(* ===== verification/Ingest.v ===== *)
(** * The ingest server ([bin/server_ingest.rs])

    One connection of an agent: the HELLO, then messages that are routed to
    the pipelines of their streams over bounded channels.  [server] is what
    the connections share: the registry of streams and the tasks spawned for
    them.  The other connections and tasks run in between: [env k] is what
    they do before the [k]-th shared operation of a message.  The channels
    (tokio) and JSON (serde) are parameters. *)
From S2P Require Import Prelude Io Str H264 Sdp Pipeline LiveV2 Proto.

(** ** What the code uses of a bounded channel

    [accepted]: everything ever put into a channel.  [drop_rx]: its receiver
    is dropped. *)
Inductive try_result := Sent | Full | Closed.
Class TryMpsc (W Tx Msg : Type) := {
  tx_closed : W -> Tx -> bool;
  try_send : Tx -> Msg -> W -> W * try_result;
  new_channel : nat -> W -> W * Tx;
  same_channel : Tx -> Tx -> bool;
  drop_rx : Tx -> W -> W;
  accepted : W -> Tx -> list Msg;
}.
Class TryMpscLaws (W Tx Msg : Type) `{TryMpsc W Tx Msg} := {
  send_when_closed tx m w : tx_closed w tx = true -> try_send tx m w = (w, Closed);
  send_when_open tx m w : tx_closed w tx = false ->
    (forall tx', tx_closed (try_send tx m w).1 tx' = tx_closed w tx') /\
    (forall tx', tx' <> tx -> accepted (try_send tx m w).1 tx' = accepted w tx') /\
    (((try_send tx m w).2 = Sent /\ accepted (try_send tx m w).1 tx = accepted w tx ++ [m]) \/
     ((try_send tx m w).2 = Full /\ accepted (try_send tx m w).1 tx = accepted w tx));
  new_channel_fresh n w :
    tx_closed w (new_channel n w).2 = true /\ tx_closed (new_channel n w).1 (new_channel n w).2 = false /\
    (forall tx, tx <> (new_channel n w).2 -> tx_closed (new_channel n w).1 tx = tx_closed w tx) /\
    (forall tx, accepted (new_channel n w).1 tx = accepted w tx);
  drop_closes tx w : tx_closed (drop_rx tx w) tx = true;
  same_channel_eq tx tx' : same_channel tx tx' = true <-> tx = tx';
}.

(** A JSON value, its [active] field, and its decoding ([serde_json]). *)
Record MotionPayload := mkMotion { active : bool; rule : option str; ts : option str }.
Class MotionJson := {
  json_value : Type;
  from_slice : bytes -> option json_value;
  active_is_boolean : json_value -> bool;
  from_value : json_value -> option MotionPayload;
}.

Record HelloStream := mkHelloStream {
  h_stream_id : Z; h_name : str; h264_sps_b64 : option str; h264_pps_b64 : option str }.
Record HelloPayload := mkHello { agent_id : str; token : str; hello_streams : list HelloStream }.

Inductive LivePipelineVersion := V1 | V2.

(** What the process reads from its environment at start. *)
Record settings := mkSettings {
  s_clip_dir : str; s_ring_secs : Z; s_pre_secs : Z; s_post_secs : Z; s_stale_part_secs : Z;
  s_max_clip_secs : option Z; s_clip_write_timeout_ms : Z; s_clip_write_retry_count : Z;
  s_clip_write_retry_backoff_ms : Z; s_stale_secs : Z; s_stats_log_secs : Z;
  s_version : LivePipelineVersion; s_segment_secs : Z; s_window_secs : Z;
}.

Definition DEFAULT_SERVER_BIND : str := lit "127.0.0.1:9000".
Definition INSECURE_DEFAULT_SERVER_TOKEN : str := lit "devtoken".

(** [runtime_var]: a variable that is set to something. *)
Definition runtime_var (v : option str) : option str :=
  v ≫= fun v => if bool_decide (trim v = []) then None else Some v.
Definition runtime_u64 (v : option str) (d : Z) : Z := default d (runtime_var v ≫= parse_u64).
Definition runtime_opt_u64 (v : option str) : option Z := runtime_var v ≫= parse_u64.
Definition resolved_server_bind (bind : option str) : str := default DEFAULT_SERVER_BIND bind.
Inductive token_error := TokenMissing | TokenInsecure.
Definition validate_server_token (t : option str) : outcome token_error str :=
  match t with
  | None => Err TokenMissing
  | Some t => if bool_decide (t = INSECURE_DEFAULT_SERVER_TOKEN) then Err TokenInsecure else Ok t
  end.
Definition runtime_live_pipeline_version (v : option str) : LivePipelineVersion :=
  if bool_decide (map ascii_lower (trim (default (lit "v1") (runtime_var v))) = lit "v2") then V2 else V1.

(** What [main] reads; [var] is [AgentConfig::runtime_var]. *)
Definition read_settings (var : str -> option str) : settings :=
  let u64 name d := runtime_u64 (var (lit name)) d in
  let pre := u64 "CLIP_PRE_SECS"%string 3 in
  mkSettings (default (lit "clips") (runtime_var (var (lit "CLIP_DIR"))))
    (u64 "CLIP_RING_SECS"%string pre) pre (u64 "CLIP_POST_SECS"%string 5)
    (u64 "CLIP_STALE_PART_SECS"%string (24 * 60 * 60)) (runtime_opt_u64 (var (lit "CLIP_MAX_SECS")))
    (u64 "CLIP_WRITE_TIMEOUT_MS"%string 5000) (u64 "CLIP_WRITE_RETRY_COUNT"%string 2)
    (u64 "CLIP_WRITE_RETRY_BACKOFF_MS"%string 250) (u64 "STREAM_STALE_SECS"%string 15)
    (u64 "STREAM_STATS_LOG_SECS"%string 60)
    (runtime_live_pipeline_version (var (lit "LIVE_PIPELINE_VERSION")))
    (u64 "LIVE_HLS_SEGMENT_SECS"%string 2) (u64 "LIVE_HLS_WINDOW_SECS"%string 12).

• [Task objective] All of the data above needs to be given again exactly.

• [Exercise solution]
(* ===== verification/Ingest.v ===== *)
(** * The ingest server ([bin/server_ingest.rs])

    One connection of an agent: the HELLO, then messages that are routed to
    the pipelines of their streams over bounded channels.  [server] is what
    the connections share: the registry of streams and the tasks spawned for
    them.  The other connections and tasks run in between: [env k] is what
    they do before the [k]-th shared operation of a message.  The channels
    (tokio) and JSON (serde) are parameters. *)
From S2P Require Import Prelude Io Str H264 Sdp Pipeline LiveV2 Proto.

(** ** What the code uses of a bounded channel

    [accepted]: everything ever put into a channel.  [drop_rx]: its receiver
    is dropped. *)
Inductive try_result := Sent | Full | Closed.
Class TryMpsc (W Tx Msg : Type) := {
  tx_closed : W -> Tx -> bool;
  try_send : Tx -> Msg -> W -> W * try_result;
  new_channel : nat -> W -> W * Tx;
  same_channel : Tx -> Tx -> bool;
  drop_rx : Tx -> W -> W;
  accepted : W -> Tx -> list Msg;
}.
Class TryMpscLaws (W Tx Msg : Type) `{TryMpsc W Tx Msg} := {
  send_when_closed tx m w : tx_closed w tx = true -> try_send tx m w = (w, Closed);
  send_when_open tx m w : tx_closed w tx = false ->
    (forall tx', tx_closed (try_send tx m w).1 tx' = tx_closed w tx') /\
    (forall tx', tx' <> tx -> accepted (try_send tx m w).1 tx' = accepted w tx') /\
    (((try_send tx m w).2 = Sent /\ accepted (try_send tx m w).1 tx = accepted w tx ++ [m]) \/
     ((try_send tx m w).2 = Full /\ accepted (try_send tx m w).1 tx = accepted w tx));
  new_channel_fresh n w :
    tx_closed w (new_channel n w).2 = true /\ tx_closed (new_channel n w).1 (new_channel n w).2 = false /\
    (forall tx, tx <> (new_channel n w).2 -> tx_closed (new_channel n w).1 tx = tx_closed w tx) /\
    (forall tx, accepted (new_channel n w).1 tx = accepted w tx);
  drop_closes tx w : tx_closed (drop_rx tx w) tx = true;
  same_channel_eq tx tx' : same_channel tx tx' = true <-> tx = tx';
}.

(** A JSON value, its [active] field, and its decoding ([serde_json]). *)
Record MotionPayload := mkMotion { active : bool; rule : option str; ts : option str }.
Class MotionJson := {
  json_value : Type;
  from_slice : bytes -> option json_value;
  active_is_boolean : json_value -> bool;
  from_value : json_value -> option MotionPayload;
}.

Record HelloStream := mkHelloStream {
  h_stream_id : Z; h_name : str; h264_sps_b64 : option str; h264_pps_b64 : option str }.
Record HelloPayload := mkHello { agent_id : str; token : str; hello_streams : list HelloStream }.

Inductive LivePipelineVersion := V1 | V2.

(** What the process reads from its environment at start. *)
Record settings := mkSettings {
  s_clip_dir : str; s_ring_secs : Z; s_pre_secs : Z; s_post_secs : Z; s_stale_part_secs : Z;
  s_max_clip_secs : option Z; s_clip_write_timeout_ms : Z; s_clip_write_retry_count : Z;
  s_clip_write_retry_backoff_ms : Z; s_stale_secs : Z; s_stats_log_secs : Z;
  s_version : LivePipelineVersion; s_segment_secs : Z; s_window_secs : Z;
}.

Definition DEFAULT_SERVER_BIND : str := lit "127.0.0.1:9000".
Definition INSECURE_DEFAULT_SERVER_TOKEN : str := lit "devtoken".

(** [runtime_var]: a variable that is set to something. *)
Definition runtime_var (v : option str) : option str :=
  v ≫= fun v => if bool_decide (trim v = []) then None else Some v.
Definition runtime_u64 (v : option str) (d : Z) : Z := default d (runtime_var v ≫= parse_u64).
Definition runtime_opt_u64 (v : option str) : option Z := runtime_var v ≫= parse_u64.
Definition resolved_server_bind (bind : option str) : str := default DEFAULT_SERVER_BIND bind.
Inductive token_error := TokenMissing | TokenInsecure.
Definition validate_server_token (t : option str) : outcome token_error str :=
  match t with
  | None => Err TokenMissing
  | Some t => if bool_decide (t = INSECURE_DEFAULT_SERVER_TOKEN) then Err TokenInsecure else Ok t
  end.
Definition runtime_live_pipeline_version (v : option str) : LivePipelineVersion :=
  if bool_decide (map ascii_lower (trim (default (lit "v1") (runtime_var v))) = lit "v2") then V2 else V1.

(** What [main] reads; [var] is [AgentConfig::runtime_var]. *)
Definition read_settings (var : str -> option str) : settings :=
  let u64 name d := runtime_u64 (var (lit name)) d in
  let pre := u64 "CLIP_PRE_SECS"%string 3 in
  mkSettings (default (lit "clips") (runtime_var (var (lit "CLIP_DIR"))))
    (u64 "CLIP_RING_SECS"%string pre) pre (u64 "CLIP_POST_SECS"%string 5)
    (u64 "CLIP_STALE_PART_SECS"%string (24 * 60 * 60)) (runtime_opt_u64 (var (lit "CLIP_MAX_SECS")))
    (u64 "CLIP_WRITE_TIMEOUT_MS"%string 5000) (u64 "CLIP_WRITE_RETRY_COUNT"%string 2)
    (u64 "CLIP_WRITE_RETRY_BACKOFF_MS"%string 250) (u64 "STREAM_STALE_SECS"%string 15)
    (u64 "STREAM_STATS_LOG_SECS"%string 60)
    (runtime_live_pipeline_version (var (lit "LIVE_PIPELINE_VERSION")))
    (u64 "LIVE_HLS_SEGMENT_SECS"%string 2) (u64 "LIVE_HLS_WINDOW_SECS"%string 12).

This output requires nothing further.